The mortality rate of lupus varies depending on severity of symptoms. Approximately 5-30% of people with lupus die from complications of the disease. The risk of dying prematurely is 2 to 3 times higher for people with lupus than the general population.

Some factors associated with higher mortality rates include:

– Male sex
– African American race
– Later age at lupus diagnosis
– Kidney, brain or central nervous system involvement
– High rate of lupus flares
– Poor access to medical care

Early detection and attentive treatment of lupus decreases chances of organ damage and death.
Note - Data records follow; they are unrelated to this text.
(** The world [NewGRPCPool] leaves for [pair_options] under [flaky_env]. *)
Definition aborted_world : World :=
  mkWorld (Options.set_targets PInitTargets pair_options)
          [mkIdle (Some 0%nat) 1000] 1 2 2 [0%nat].

(** The largest MaxCap an [int] of 64 bits holds. *)
Definition huge_options : Options.t :=
  Options.mk PNil None (Some ["127.0.0.1:8080"%string]) 1 (2 ^ 63 - 1)
    IdleTimeoutType (5 * Second) (60 * Second) (5 * Second) (5 * Second).

(** The element [nextTarget] picks from a target list that is not empty:
    the next value of the random source, reduced by the length. *)
Definition picked_target (E : Env) (w : World) (ts : slice) : string :=
  index ts (Z.rem (rnd E (draws w) mod 2 ^ 63) (len ts)).

(** The clock of [aged_env] a hundred seconds later: both wrappers of
    [aged_pool] are expired. *)
Definition late_env : Env :=
  env_of (200 * Second) 7 (fun _ => false) (errExternal "close failed").

(** * Properties *)

(** ** Stepping through the monad *)

Lemma bind_Done {A B} (m : M A) (k : A -> M B) w r :
  bind m k w = Done r ->
  exists a w1, m w = Done (a, w1) /\ k a w1 = Done r.
Proof.
  unfold bind. destruct (m w) as [[a w1]| |]; intros H; try discriminate.
  exists a, w1. split; [reflexivity | exact H].
Qed.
Close monitoring of medications, blood work, and any signs of complications are key to reducing mortality risk. With proactive management, most people with lupus can live a normal or nearly normal lifespan.


Lupus is a complex autoimmune condition with a variety of symptoms and health impacts. Inherited genes, hormones, and environmental triggers like infections and sunlight seem to interact to cause immune system dysfunction in lupus. The disease disproportionately affects women during their childbearing years, but can occur in people of any age or sex. Symptoms range from rashes and joint pain to potentially fatal kidney failure and strokes.

While lupus cannot yet be cured, medical science has made huge strides in treating and managing the disease. Avoiding known flare triggers and promptly treating complications are vital to reducing the chances of organ damage and death. With diligent monitoring and care, the majority of lupus patients today can live a normal lifespan despite the challenges of this unpredictable condition. Increased research funding and improved understanding of the fundamental causes of lupus offer hope for even more effective therapies and perhaps ultimately a cure.